Much of the chatter in research libraries this week concerns the impending release of the 1940 U.S. Census, a document which could ultimately help historians better understand the nation's kitchen culture at mid-century.
Unlike any censuses before it, the 1940 census included a set of 31 questions about the respondent's living quarters. Americans were asked to report how they obtained water; what kind of fuel they used for cooking and whether they stored perishables in a refrigerator or icebox.
Barbara Haber, food historian and former curator of books at Radcliffe's Schlesinger Library, says the information should be useful to scholars, although she doesn't know of any food researchers anxiously awaiting, say, a King County wood stove count.
"I am sure that scholars will be referring to the data, but I don't know anyone who has been waiting for it," she says.
In genealogy communities, it seems everyone is impatiently waiting for the moment on Monday morning when the census goes live. Released 72 years after enumeration, as dictated by the Constitution (not too many people lived past the age of 72 back when the founding fathers were balancing privacy and statistical concerns), the census is the first to be made accessible online.
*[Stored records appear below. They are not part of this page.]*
Theorem escape_loop_spec str : forall i last s pending text,
  escaping s pending text ->
  escapes (escape_loop i (code last) str s) (utf8_from pending str) (text +:+ escape_text str).
Proof.
  induction str as [|c str IH]; intros i last s pending text (Hex & Ho & Ht & Hl).
  - cbn [escape_loop utf8_from]. destruct Hex as (lo & Hin & _). destruct (state_accepts _ _ _ Hin) as [Hacc _].
    destruct pending as [|r pending].
    + rewrite (proj2 Hacc eq_refl). change (UTF8_ACCEPT =? UTF8_ACCEPT) with true. exists s.
      by rewrite str_app_nil_r.
    + destruct (Z.eqb_spec (esc_state s) UTF8_ACCEPT) as [E|_]; [by apply Hacc in E|].
      apply type_error_316. by rewrite is_ascii_app, hex_bytes_ascii.
  - cbn [escape_loop]. cbv zeta. pose proof (code_range c) as Hc. unfold in_u in Hc.
    change (2 ^ 8) with 256 in Hc.
    destruct (decode (esc_state s) (esc_codepoint s) (code c)) as [state codep] eqn:Ed.
    set (s1 := mkEscaper state codep (string_buffer s) (flushed s) (esc_overrun s)).
    change (escapes (escape_turn i c str s1) (utf8_from pending (String c str)) (text +:+ escape_text (String c str))).
    destruct pending as [|r pending]; cbn [utf8_from].
    + assert (Hst : esc_state s = UTF8_ACCEPT)
        by (destruct Hex as (lo & Hin & _); by apply (state_accepts _ _ _ Hin)).
      rewrite Hst in Ed. pose proof (decode_lead _ _ _ _ Hc Ed) as H. cbn [room] in Hl.
      destruct (lead_ranges (code c)) as [pending|] eqn:El; [|by apply escape_turn_rejects].
      destruct H as [Hex' Hcp].
      assert (length pending <= 3)%nat by (destruct Hex' as (lo & Hin & _); by apply (state_bounds _ _ _ Hin)).
      apply escape_turn_accepts; [by eauto|done..|].
      destruct pending as [|r pending]; [cbn; split; [lia|by left; apply Hcp]|].
      split; [cbn [string_buffer s1 room length] in *; lia|]. unfold lead_ranges in El.
      destruct (Z.ltb_spec (code c) 128); [done|lia].
    + pose proof (decode_follow _ _ _ _ _ _ _ Hex Hc Ed) as H. unfold in_range.
      destruct ((r.1 <=? code c) && (code c <=? r.2)) eqn:Er; [|by apply escape_turn_rejects].
      destruct H as [Hex' Hcp]. cbn [andb]. bool_to_prop.
      assert (Hhigh : 0x80 <= code c /\ (length (r :: pending) <= 3)%nat).
      { destruct Hex as (lo & Hin & _). destruct (state_bounds _ _ _ Hin) as (Hlen & _ & _ & Hr).
        apply Forall_cons in Hr as [Hr _]. split; [lia|done]. }
      destruct Hhigh as [Hhigh Hlen]. cbn [length] in Hlen. cbn [room length] in Hl.
      apply escape_turn_accepts; [by eauto|done..|].
      destruct pending as [|r' pending]; [cbn [string_buffer esc_codepoint s1]; split; [lia|by right; auto]|].
      cbn [string_buffer s1 room length] in *. split; [lia|done].
Qed.

(** What [dump_escaped] writes. *)
Theorem dump_escaped_spec (str : string) (s : serializer) :
  if utf8 str then dump_escaped str s = Ok (write (escape_text str) s)
  else raises_316 (dump_escaped str s).
Proof.
  assert (He : escaping (mkEscaper UTF8_ACCEPT 0 EmptyString EmptyString false) [] EmptyString).
  { split_and!; [apply expects_initial|done|done|cbn; lia]. }
  pose proof (escape_loop_spec str 0 (chr 0) _ _ _ He) as H. unfold dump_escaped, utf8.
  change (code (chr 0)) with 0 in H. destruct (utf8_from [] str).
  - destruct H as (e & -> & Ho & Ht). cbn [rbind]. rewrite Ho, orb_false_r, Ht. done.
  - by apply bind_316.
Qed.

(** ** Values *)

Definition blanks (n : Z) : string := str_repeat (Z.to_nat n) " ".

(** A line break and the indentation, when the text is indented. *)
Definition line (pretty : bool) (n : Z) : string := if pretty then newline +:+ blanks n else EmptyString.

Definition quote (s : string) : string :=
  String (chr 0x22) (escape_text s +:+ String (chr 0x22) EmptyString).

Definition float_text (x : spec_float) : string :=
  match x with
  | S754_zero _ | S754_finite _ _ _ => default EmptyString (to_chars x)
  | _ => "null"
  end.

(** Texts separated by commas. *)
Fixpoint commas (l : list string) : string :=
  match l with
  | [] => EmptyString
  | [t] => t
  | t :: l => t +:+ "," +:+ commas l
  end.

(** The text of a value. *)
Fixpoint json_show (pretty : bool) (step cur : Z) (j : json) : string :=
  let next := u32 (cur + step) in
  let inner := if pretty then next else cur in
  match j with
  | JNull => "null"
  | JBool b => if b then "true" else "false"
  | JUnsigned n | JInteger n => to_string n
  | JFloat x => float_text x
  | JString s => quote s
  | JArray [] => "[]"
  | JArray l =>
      "[" +:+ commas (map (fun v => line pretty next +:+ json_show pretty step inner v) l)
      +:+ line pretty cur +:+ "]"
  | JObject [] => "{}"
  | JObject m =>
      "{" +:+ commas (map (fun '(k, v) => line pretty next +:+ quote k +:+
                             (if pretty then ": " else ":") +:+ json_show pretty step inner v) m)
      +:+ line pretty cur +:+ "}"
  end.

(** Values whose integers and doubles have their types. *)
Fixpoint json_sized (j : json) : bool :=
  match j with
  | JUnsigned n => (0 <=? n) && (n <? 2 ^ 64)
  | JInteger n => (- 2 ^ 63 <=? n) && (n <? 2 ^ 63)
  | JFloat x => binary64 x
  | JArray l => forallb json_sized l
  | JObject m => forallb (fun kv => json_sized kv.2) m
  | _ => true
  end.

(** The indentation is blanks, at least 512 of them; nothing was overrun. *)
Definition steady (s : serializer) : Prop :=
  overrun s = false /\ (512 <= String.length (indent_string s))%nat /\
  indent_string s = str_repeat (String.length (indent_string s)) " ".

Definition indent_length (s : serializer) : Z := Z.of_nat (String.length (indent_string s)).

(** From [s], [text] is written, or type_error 316 raised. *)
Definition writes (s : serializer) (r : result serializer) (ok : bool) (text : string) : Prop :=
  if ok then exists s', r = Ok s' /\ o s' = o s +:+ text /\ steady s' /\ indent_length s <= indent_length s'
  else raises_316 r.

Lemma writes_write s text : steady s -> writes s (Ok (write text s)) true text.
Proof. intros H. exists (write text s). split_and!; try done. Qed.

Lemma writes_bind s r f ok1 ok2 t1 t2 :
  writes s r ok1 t1 ->
  (forall s', o s' = o s +:+ t1 -> steady s' -> indent_length s <= indent_length s' ->
     writes s' (f s') ok2 t2) ->
  writes s (rbind r f) (ok1 && ok2) (t1 +:+ t2).
Proof.
  destruct ok1; cbn [andb writes].
  - intros (s1 & -> & H1 & H2 & H3) Hf. specialize (Hf s1 H1 H2 H3). cbn [rbind]. unfold writes in *.
    destruct ok2; [|done]. destruct Hf as (s2 & -> & H4 & H5 & H6). exists s2.
    split_and!; [done| |done|lia]. by rewrite H4, H1, str_app_assoc.
  - intros H _. by apply bind_316.
Qed.

Lemma writes_after s s1 r ok t1 t2 :
  o s1 = o s +:+ t1 -> indent_length s <= indent_length s1 -> writes s1 r ok t2 -> writes s r ok (t1 +:+ t2).
Proof.
  intros H1 H2. unfold writes. destruct ok; [|done]. intros (s2 & -> & H3 & H4 & H5). exists s2.
  split_and!; [done| |done|lia]. by rewrite H3, H1, str_app_assoc.
Qed.

Lemma writes_dump_escaped str s : steady s -> writes s (dump_escaped str s) (utf8 str) (escape_text str).
Proof.
  intros H. pose proof (dump_escaped_spec str s) as E. unfold writes. destruct (utf8 str); [|done].
  rewrite E. by apply writes_write.
Qed.

Lemma writes_quote str s :
  steady s ->
  writes s (let! s := dump_escaped str (write (String (chr 0x22) EmptyString) s) in
            Ok (write (String (chr 0x22) EmptyString) s)) (utf8 str) (quote str).
Proof.
  intros H. replace (utf8 str) with (utf8 str && true) by apply andb_true_r.
  apply (writes_after s (write (String (chr 0x22) EmptyString) s) _ _ (String (chr 0x22) EmptyString)); [done|done|].
  apply writes_bind; [by apply writes_dump_escaped|]. intros s' _ Hs' _. by apply writes_write.
Qed.

Lemma writes_key k colon s :
  steady s -> writes s (dump_key k colon s) (utf8 k) (quote k +:+ colon).
Proof.
  intros H. unfold dump_key, quote. replace (utf8 k) with (utf8 k && true) by apply andb_true_r.
  apply (writes_after s (write (String (chr 0x22) EmptyString) s) _ _ (String (chr 0x22) EmptyString)); [done|done|].
  rewrite str_app_assoc. apply writes_bind; [by apply writes_dump_escaped|].
  intros s' _ Hs' _. apply (writes_write s' (String (chr 0x22) colon) Hs').
Qed.

Lemma str_take_repeat n m : (n <= m)%nat -> str_take n (str_repeat m " ") = str_repeat n " ".
Proof. revert m. induction n as [|n IH]; intros [|m] H; simpl; try done; [lia|]. f_equal. apply IH. lia. Qed.

Lemma str_repeat_app n m c : str_repeat n c +:+ str_repeat m c = str_repeat (n + m) c.
Proof. induction n as [|n IH]; simpl; [done|]. by rewrite IH. Qed.

(** The indentation of a line never exceeds the blanks there are. *)
Lemma write_indent_steady n s :
  steady s -> n <= indent_length s ->
  steady (write_indent n s) /\ o (write_indent n s) = o s +:+ blanks n /\
  indent_length (write_indent n s) = indent_length s.
Proof.
  intros (H1 & H2 & H3) Hn. unfold indent_length in *. split_and!.
  - split_and!; [|done..]. cbn. rewrite H1. apply Z.ltb_ge. lia.
  - cbn. rewrite H3, str_take_repeat by lia. done.
  - done.
Qed.

Lemma grow_indent_steady n s :
  steady s -> n <= 2 * indent_length s ->
  steady (grow_indent n s) /\ o (grow_indent n s) = o s /\
  n <= indent_length (grow_indent n s) /\ indent_length s <= indent_length (grow_indent n s).
Proof.
  intros (H1 & H2 & H3) Hn. unfold grow_indent, indent_length in *. cbv zeta.
  destruct (Z.ltb_spec (Z.of_nat (String.length (indent_string s))) n); [|done].
  unfold steady. cbn [o indent_string overrun]. rewrite str_length_app, str_length_repeat.
  split_and!; [done|lia| |done|lia|lia]. rewrite H3 at 1. apply str_repeat_app.
Qed.

(** *** The loops over elements and members *)

Fixpoint joined (sep : string) (l : list string) : string :=
  match l with
  | [] => EmptyString
  | [t] => t
  | t :: l => t +:+ sep +:+ joined sep l
  end.

Lemma joined_commas nl l :
  l <> [] -> commas (map (fun t => nl +:+ t) l) = nl +:+ joined ("," +:+ nl) l.
Proof.
  intros Hl. induction l as [|t l IH]; [done|]. destruct l as [|t' l]; [done|].
  change (joined ("," +:+ nl) (t :: t' :: l))
    with (t +:+ ("," +:+ nl) +:+ joined ("," +:+ nl) (t' :: l)).
  change (commas (map (fun t => nl +:+ t) (t :: t' :: l)))
    with ((nl +:+ t) +:+ "," +:+ commas (map (fun t => nl +:+ t) (t' :: l))).
  rewrite IH by done. by rewrite !str_app_assoc.
Qed.

Section loops.
Context (pre : serializer -> serializer) (sep ind : string) (bound : Z).
Hypothesis pre_spec : forall s, steady s -> bound <= indent_length s ->
  steady (pre s) /\ o (pre s) = o s +:+ ind /\ indent_length (pre s) = indent_length s.

Section items.
Context {A : Type} (item : A -> serializer -> result serializer) (ok : A -> bool) (text : A -> string).

Definition items_loop := fix go (l : list A) (s : serializer) : result serializer :=
  match l with
  | [] => Ok s
  | v :: l' =>
      let! s := item v (pre s) in
      match l' with [] => Ok s | _ => go l' (write sep s) end
  end.

Lemma items_loop_writes l s :
  Forall (fun v => forall s, steady s -> bound <= indent_length s -> writes s (item v s) (ok v) (text v)) l ->
  l <> [] -> steady s -> bound <= indent_length s ->
  writes s (items_loop l s) (forallb ok l) (joined sep (map (fun v => ind +:+ text v) l)).
Proof.
  intros Hl. revert s. induction Hl as [|v l Hv _ IH]; [done|]. intros s _ Hs Hb.
  destruct (pre_spec s Hs Hb) as (Hp & Ho & Hi). cbn [items_loop forallb map].
  assert (H1 : writes s (item v (pre s)) (ok v) (ind +:+ text v)).
  { eapply writes_after; [exact Ho|lia|]. apply Hv; [done|lia]. }
  destruct l as [|v' l].
  - cbn [map joined forallb]. rewrite <- (str_app_nil_r (ind +:+ text v)). apply writes_bind; [done|].
    intros s' Ho' Hs' _. exists s'. by rewrite str_app_nil_r.
  - cbn [joined]. apply writes_bind; [done|]. intros s' _ Hs' Hi'.
    apply (writes_after s' (write sep s')); [done|done|]. apply IH; [done|done|]. change (indent_length (write sep s')) with (indent_length s'). lia.
Qed.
Starting at 6 a.m. Monday, "anyone at any computer anywhere" will be able to scour the census for free, says Susan Karren, director of The National Archives at Seattle. That option could mean decreased attendance at the Archives' decennial release party.
This year's festivities start at 5:30 a.m. with video streams of speeches and ceremonial first searches performed at the National Archives in Washington D.C.
"They recognize it's ungodly early for us," Karren says.
The last two census releases, both of which involved microfilm, were celebrated at midnight. "By 4 a.m., I was saying I want to go home and I can't," recalls Karren, whose commute is at the mercy of the Kingston ferry schedule. "I'll be on the earliest boat in this year, but I'll be stopping for coffee."
Coffee will also be served at the Archives, and a sheet cake is scheduled to show up at 10 a.m.
"Anyone who's been here since 5 a.m. deserves sugar," Karren says.
In addition to the housing questions, the 1940 Census was also unique in asking respondents to list their whereabouts in 1935, a boon for family tree builders trying to stitch together migration routes during a very disruptive decade. Karren predicts many of the Americans consulting the Census will be searching for themselves. "So many people are still alive," she says.
And since the Census is arranged by street address, it allows for postponed snooping, she adds.
"I'll be able to find out who the boy next door was for my mother," she says.
Karren isn't sure how many people the party will attract: "We don't know what to expect," she says.
The National Archives at Seattle are located at 6125 Sand Point Way NE.